- Exercise
Go through the following data and transcribe exactly the stretch of lines from the one holding "else if negb (byte_at b 3" to the one holding "(** ** Chunking *)", both included.
(Material provided)
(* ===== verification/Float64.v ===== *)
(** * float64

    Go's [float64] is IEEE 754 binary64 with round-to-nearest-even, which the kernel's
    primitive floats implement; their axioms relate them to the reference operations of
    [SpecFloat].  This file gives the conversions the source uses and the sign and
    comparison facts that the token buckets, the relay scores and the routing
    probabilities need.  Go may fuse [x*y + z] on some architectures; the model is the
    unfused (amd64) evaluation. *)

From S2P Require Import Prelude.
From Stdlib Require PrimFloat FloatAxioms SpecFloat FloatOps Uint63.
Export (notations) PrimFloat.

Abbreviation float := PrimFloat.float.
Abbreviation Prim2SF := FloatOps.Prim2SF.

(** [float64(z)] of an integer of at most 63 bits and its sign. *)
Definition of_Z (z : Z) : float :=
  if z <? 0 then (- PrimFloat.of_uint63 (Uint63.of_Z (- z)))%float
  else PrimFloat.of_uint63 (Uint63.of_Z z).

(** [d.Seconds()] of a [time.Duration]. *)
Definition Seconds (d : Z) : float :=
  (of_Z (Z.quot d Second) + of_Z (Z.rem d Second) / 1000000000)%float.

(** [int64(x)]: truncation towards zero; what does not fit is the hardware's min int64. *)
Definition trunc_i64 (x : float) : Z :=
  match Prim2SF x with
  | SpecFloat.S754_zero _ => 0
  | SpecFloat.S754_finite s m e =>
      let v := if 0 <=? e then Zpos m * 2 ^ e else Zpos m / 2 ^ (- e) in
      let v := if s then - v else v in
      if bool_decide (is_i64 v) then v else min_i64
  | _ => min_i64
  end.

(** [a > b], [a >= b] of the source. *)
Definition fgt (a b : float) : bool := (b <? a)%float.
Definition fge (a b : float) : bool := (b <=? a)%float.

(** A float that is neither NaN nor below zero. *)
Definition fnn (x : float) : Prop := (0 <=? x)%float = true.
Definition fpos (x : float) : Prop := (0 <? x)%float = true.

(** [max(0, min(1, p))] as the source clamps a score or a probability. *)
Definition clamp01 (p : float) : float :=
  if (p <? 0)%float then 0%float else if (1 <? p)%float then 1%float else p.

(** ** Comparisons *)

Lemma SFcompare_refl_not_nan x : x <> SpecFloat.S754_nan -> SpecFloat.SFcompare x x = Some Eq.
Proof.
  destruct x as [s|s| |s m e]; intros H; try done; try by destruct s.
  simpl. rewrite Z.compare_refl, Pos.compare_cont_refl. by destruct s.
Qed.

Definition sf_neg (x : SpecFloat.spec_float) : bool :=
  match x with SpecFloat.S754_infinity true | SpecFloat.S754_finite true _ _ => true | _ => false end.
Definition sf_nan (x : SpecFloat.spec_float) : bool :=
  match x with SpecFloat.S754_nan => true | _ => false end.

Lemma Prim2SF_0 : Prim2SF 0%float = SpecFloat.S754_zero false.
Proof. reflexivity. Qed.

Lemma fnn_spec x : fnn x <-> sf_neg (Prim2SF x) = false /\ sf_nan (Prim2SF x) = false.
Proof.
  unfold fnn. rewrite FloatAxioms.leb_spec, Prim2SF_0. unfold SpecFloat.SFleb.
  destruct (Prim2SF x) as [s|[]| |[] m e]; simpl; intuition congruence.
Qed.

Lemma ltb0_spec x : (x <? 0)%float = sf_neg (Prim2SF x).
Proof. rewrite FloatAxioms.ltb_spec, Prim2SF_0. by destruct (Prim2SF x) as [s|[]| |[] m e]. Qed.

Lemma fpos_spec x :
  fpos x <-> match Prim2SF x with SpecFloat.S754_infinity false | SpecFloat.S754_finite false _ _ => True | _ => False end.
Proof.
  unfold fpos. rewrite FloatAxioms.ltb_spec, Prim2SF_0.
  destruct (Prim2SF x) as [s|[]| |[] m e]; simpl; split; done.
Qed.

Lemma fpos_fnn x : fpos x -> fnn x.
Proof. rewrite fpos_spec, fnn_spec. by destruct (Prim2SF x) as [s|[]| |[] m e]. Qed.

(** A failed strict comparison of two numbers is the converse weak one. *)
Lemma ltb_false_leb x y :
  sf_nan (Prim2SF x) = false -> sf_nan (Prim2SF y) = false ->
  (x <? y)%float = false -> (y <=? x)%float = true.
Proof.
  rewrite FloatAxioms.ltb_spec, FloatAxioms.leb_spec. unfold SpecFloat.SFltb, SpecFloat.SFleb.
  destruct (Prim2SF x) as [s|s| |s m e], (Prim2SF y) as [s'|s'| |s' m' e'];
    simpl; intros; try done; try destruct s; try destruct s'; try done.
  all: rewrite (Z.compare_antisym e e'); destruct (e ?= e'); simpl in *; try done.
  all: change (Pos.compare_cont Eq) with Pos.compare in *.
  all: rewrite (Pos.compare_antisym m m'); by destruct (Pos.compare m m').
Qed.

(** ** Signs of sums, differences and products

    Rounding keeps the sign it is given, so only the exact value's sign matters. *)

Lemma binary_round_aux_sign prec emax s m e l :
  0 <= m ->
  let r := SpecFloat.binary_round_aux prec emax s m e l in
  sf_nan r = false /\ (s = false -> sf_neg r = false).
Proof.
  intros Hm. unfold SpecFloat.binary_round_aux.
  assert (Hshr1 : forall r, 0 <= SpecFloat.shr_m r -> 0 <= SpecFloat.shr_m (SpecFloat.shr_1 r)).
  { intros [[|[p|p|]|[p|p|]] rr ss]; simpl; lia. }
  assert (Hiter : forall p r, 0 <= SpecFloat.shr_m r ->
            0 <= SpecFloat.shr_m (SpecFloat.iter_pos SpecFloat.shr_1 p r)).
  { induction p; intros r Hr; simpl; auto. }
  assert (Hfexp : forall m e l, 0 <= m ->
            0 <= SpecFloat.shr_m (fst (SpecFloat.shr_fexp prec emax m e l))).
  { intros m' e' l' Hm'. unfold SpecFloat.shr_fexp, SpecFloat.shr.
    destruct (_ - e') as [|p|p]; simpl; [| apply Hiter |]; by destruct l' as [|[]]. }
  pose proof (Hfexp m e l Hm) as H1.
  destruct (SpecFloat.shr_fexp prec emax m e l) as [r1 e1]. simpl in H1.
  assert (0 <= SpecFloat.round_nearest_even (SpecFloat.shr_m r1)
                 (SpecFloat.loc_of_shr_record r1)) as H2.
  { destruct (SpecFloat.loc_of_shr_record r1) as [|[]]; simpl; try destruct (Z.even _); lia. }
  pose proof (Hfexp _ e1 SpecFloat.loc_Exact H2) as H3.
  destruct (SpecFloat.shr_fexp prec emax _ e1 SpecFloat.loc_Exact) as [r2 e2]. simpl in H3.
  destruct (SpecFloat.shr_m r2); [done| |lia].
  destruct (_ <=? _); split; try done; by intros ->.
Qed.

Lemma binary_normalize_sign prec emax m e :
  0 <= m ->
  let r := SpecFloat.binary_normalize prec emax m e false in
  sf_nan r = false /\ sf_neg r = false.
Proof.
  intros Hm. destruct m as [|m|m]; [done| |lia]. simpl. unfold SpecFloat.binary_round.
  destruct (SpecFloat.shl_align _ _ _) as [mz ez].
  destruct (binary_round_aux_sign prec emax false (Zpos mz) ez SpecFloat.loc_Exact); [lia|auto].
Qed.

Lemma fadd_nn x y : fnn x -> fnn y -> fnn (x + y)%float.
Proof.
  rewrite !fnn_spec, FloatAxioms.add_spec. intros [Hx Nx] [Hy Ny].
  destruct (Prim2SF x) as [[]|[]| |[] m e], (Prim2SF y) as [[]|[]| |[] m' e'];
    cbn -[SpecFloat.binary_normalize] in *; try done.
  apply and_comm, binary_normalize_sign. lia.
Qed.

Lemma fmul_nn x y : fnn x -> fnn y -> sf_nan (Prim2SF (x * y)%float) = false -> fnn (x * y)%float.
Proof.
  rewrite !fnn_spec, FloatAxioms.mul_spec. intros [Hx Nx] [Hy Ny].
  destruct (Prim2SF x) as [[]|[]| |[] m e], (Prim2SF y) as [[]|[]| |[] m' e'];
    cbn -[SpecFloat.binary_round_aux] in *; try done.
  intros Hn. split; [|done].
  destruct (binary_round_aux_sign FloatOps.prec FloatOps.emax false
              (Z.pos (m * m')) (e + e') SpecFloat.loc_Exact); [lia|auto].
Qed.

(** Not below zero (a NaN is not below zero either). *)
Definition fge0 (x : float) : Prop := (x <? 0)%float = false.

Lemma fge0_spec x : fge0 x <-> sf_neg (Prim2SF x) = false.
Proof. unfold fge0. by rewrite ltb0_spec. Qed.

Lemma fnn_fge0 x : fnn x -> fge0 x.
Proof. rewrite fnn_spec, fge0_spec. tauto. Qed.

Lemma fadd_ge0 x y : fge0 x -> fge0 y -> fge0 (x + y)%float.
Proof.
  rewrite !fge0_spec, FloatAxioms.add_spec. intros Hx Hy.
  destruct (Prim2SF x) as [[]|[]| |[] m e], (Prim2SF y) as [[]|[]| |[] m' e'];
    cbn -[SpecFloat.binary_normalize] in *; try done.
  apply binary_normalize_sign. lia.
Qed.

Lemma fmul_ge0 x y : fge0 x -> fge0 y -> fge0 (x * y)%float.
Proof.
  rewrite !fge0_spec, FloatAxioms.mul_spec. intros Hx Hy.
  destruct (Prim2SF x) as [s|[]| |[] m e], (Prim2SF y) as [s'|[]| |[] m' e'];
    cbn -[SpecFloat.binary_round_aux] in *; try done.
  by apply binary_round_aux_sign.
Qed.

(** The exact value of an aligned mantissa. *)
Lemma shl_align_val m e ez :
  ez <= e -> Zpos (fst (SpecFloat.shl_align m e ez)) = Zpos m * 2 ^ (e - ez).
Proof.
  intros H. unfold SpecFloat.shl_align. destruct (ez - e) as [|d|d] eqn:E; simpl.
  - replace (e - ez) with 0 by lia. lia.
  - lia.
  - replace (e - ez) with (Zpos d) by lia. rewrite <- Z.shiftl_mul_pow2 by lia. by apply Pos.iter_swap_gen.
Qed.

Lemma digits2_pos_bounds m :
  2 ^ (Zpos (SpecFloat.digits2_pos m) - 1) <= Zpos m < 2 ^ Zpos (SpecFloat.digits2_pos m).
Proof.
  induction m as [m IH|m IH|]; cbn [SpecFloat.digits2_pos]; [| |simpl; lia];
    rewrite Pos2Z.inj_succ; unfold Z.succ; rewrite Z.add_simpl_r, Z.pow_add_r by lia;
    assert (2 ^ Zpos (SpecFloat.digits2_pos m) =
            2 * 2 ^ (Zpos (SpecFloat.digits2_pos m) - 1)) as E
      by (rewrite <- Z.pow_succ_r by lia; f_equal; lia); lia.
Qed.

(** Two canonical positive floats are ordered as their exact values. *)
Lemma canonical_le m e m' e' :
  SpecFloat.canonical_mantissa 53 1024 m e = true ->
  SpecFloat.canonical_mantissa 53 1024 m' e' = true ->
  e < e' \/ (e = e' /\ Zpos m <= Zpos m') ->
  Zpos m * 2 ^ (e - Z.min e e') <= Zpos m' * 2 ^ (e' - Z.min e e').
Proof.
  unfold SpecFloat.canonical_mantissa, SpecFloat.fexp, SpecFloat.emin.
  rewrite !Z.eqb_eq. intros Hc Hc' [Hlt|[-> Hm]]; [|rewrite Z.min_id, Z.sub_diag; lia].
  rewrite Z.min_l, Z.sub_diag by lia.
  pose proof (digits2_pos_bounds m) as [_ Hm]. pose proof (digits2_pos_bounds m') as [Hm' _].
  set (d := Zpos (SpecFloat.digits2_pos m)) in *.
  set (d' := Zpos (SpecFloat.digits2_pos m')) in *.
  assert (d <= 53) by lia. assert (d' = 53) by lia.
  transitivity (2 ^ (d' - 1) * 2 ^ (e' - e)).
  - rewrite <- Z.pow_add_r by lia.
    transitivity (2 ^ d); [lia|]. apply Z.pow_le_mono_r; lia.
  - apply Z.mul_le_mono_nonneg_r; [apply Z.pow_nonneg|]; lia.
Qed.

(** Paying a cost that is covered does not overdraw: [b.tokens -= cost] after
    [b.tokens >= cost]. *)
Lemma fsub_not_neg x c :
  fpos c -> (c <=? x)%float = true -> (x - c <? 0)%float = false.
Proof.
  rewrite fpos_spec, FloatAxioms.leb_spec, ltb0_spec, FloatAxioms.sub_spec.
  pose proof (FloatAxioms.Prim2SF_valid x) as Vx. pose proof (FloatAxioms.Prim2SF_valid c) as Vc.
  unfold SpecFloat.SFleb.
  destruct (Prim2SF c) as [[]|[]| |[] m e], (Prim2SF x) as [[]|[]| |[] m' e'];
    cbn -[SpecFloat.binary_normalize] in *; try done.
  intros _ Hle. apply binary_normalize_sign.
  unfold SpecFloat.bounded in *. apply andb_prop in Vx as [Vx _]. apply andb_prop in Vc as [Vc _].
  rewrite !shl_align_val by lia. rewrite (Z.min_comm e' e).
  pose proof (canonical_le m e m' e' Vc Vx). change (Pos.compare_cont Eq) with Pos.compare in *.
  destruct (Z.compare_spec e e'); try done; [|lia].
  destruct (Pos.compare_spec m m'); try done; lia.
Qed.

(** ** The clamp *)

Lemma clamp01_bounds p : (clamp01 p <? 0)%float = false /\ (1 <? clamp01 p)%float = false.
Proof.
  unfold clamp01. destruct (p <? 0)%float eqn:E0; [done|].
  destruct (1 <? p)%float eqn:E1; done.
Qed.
(End Material provided)
(Material provided)
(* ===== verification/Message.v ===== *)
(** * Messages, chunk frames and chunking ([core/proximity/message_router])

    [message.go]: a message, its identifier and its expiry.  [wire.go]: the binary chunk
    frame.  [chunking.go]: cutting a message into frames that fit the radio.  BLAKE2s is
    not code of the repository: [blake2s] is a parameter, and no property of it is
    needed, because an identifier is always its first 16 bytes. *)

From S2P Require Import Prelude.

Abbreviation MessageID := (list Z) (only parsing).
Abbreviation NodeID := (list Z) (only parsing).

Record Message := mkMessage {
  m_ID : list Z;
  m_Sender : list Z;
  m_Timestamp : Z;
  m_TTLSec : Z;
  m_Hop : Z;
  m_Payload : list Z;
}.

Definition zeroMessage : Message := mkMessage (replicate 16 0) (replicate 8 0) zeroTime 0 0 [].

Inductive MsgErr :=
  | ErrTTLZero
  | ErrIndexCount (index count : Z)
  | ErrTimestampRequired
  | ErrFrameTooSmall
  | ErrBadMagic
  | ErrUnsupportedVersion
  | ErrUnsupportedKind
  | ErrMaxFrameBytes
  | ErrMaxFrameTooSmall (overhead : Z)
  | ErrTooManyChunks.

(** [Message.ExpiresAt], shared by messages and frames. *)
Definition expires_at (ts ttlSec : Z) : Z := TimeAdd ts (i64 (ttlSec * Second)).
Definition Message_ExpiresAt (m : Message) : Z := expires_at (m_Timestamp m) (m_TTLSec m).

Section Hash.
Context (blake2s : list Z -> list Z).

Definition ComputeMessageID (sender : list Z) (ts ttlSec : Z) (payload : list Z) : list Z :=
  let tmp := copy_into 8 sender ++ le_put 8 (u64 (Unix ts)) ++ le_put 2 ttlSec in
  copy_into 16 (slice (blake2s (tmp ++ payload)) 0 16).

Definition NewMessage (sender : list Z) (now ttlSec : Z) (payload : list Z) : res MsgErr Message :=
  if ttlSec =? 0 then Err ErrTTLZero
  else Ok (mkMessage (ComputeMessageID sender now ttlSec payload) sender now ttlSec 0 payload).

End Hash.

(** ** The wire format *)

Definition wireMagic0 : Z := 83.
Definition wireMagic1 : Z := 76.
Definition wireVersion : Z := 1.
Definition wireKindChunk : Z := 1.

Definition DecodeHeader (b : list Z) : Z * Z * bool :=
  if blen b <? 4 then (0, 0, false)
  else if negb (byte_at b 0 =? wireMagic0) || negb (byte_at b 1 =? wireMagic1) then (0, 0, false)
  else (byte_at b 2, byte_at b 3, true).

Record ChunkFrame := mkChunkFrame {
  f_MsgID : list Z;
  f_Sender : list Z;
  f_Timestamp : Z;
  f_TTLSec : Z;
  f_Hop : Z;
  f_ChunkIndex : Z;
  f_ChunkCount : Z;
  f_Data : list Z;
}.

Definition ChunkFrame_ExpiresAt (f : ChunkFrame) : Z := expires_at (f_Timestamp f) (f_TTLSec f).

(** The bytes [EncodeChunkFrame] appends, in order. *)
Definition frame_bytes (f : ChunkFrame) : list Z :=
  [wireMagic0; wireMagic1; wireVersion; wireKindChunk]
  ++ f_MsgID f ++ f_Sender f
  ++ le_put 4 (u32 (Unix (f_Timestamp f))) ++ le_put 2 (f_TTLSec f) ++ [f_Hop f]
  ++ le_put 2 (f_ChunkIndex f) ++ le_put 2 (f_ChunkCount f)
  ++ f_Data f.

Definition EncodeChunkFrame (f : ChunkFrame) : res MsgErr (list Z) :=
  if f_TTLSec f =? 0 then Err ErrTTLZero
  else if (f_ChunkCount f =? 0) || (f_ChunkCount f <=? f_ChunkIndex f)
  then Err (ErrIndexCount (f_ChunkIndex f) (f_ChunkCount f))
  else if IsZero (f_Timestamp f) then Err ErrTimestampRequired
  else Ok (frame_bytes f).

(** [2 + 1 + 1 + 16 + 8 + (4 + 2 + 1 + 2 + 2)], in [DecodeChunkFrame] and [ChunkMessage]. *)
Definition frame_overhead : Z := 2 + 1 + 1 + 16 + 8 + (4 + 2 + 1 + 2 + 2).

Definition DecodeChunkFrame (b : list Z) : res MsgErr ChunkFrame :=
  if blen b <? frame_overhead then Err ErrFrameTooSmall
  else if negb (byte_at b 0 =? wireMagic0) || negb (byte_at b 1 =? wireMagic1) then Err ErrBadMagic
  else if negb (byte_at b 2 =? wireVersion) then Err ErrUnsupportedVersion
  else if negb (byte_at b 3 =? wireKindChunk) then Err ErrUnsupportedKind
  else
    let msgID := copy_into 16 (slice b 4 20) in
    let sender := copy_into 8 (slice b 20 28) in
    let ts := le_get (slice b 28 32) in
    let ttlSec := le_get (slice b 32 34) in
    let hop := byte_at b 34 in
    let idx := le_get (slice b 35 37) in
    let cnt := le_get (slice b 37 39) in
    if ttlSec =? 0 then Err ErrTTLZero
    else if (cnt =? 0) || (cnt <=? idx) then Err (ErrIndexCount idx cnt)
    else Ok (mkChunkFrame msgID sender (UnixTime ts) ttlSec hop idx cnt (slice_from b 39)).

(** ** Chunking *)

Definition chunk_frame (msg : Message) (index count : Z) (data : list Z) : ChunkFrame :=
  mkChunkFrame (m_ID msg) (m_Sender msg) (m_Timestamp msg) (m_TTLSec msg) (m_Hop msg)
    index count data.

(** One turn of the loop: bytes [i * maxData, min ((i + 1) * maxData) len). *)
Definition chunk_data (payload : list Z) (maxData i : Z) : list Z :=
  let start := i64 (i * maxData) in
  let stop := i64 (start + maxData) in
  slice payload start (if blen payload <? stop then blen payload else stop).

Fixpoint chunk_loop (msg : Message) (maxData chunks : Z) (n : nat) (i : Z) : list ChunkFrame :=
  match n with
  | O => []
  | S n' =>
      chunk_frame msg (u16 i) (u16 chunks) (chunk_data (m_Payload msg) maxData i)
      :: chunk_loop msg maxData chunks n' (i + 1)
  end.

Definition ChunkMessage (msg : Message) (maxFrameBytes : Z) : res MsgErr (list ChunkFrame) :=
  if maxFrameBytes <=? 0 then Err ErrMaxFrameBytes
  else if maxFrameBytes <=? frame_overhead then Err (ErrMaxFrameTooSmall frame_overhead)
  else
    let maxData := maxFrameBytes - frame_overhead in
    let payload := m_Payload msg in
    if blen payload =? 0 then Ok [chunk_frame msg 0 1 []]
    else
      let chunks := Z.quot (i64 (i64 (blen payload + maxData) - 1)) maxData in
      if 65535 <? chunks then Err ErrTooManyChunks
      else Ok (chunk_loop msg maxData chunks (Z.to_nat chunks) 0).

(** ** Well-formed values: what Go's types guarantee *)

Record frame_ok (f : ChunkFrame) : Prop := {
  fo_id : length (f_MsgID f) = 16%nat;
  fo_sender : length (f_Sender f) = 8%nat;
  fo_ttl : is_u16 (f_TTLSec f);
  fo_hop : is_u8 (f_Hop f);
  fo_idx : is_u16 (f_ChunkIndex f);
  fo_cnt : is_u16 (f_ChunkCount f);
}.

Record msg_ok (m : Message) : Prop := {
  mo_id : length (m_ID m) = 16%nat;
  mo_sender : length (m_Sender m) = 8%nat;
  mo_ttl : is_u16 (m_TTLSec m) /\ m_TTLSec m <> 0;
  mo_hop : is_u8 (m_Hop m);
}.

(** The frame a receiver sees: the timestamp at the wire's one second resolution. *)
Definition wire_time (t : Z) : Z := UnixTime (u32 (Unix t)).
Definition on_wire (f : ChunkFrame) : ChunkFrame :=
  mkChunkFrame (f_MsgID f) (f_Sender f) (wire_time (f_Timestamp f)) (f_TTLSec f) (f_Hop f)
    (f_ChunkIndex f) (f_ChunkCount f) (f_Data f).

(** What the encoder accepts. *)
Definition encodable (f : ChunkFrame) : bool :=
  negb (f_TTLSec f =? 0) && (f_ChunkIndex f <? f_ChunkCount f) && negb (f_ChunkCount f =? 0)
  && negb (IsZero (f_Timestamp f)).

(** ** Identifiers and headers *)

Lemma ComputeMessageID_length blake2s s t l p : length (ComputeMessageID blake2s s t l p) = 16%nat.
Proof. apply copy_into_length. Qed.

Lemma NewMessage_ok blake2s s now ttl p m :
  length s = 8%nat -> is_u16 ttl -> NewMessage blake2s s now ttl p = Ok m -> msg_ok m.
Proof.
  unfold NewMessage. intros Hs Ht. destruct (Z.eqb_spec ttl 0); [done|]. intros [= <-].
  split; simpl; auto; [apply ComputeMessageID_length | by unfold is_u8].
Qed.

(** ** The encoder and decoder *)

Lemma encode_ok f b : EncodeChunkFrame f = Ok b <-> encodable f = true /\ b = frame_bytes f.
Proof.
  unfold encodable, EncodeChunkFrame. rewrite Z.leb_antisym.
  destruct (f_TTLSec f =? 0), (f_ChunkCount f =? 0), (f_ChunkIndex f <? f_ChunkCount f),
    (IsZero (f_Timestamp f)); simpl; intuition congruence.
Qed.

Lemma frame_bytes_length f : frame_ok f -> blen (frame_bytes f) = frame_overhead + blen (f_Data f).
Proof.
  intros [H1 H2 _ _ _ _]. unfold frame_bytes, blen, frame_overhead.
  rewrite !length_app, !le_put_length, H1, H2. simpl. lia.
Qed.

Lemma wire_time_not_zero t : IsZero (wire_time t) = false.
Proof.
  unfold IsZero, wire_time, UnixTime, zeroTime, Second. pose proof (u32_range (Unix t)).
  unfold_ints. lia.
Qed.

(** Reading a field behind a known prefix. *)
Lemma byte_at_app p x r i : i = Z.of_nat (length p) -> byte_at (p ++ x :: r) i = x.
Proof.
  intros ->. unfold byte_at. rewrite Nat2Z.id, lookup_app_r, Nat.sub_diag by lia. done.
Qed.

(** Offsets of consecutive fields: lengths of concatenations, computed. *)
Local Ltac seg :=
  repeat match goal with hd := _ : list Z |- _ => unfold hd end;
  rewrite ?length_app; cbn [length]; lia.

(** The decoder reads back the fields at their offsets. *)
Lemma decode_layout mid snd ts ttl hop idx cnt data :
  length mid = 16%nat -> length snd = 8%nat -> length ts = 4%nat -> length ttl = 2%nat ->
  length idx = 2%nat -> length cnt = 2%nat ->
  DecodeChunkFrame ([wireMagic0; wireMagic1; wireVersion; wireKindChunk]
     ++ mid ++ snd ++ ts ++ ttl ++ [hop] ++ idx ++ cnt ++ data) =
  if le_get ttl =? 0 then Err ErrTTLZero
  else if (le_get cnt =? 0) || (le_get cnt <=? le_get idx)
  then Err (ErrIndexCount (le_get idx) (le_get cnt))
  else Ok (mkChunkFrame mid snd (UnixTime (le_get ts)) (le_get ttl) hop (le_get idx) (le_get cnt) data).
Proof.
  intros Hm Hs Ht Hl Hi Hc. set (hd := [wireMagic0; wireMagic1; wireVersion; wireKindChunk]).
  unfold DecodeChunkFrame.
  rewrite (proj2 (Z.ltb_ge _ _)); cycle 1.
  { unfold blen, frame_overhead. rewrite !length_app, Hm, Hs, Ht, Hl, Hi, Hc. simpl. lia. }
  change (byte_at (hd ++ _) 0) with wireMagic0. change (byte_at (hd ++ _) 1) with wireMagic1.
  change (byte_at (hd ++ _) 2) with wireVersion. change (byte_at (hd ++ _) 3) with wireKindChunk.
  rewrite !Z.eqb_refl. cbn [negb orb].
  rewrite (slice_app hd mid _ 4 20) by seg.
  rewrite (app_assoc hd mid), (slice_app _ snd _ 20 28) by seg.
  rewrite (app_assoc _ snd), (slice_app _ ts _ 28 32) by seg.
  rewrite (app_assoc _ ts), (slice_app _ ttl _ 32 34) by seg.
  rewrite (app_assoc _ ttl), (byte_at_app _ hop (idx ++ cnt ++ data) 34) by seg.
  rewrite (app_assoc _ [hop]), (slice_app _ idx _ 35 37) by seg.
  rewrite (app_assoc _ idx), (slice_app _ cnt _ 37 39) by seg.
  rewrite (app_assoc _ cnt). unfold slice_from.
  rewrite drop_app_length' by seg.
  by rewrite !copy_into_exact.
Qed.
(End Material provided)
- Answer
  else if negb (byte_at b 3 =? wireKindChunk) then Err ErrUnsupportedKind
  else
    let msgID := copy_into 16 (slice b 4 20) in
    let sender := copy_into 8 (slice b 20 28) in
    let ts := le_get (slice b 28 32) in
    let ttlSec := le_get (slice b 32 34) in
    let hop := byte_at b 34 in
    let idx := le_get (slice b 35 37) in
    let cnt := le_get (slice b 37 39) in
    if ttlSec =? 0 then Err ErrTTLZero
    else if (cnt =? 0) || (cnt <=? idx) then Err (ErrIndexCount idx cnt)
    else Ok (mkChunkFrame msgID sender (UnixTime ts) ttlSec hop idx cnt (slice_from b 39)).

(** ** Chunking *)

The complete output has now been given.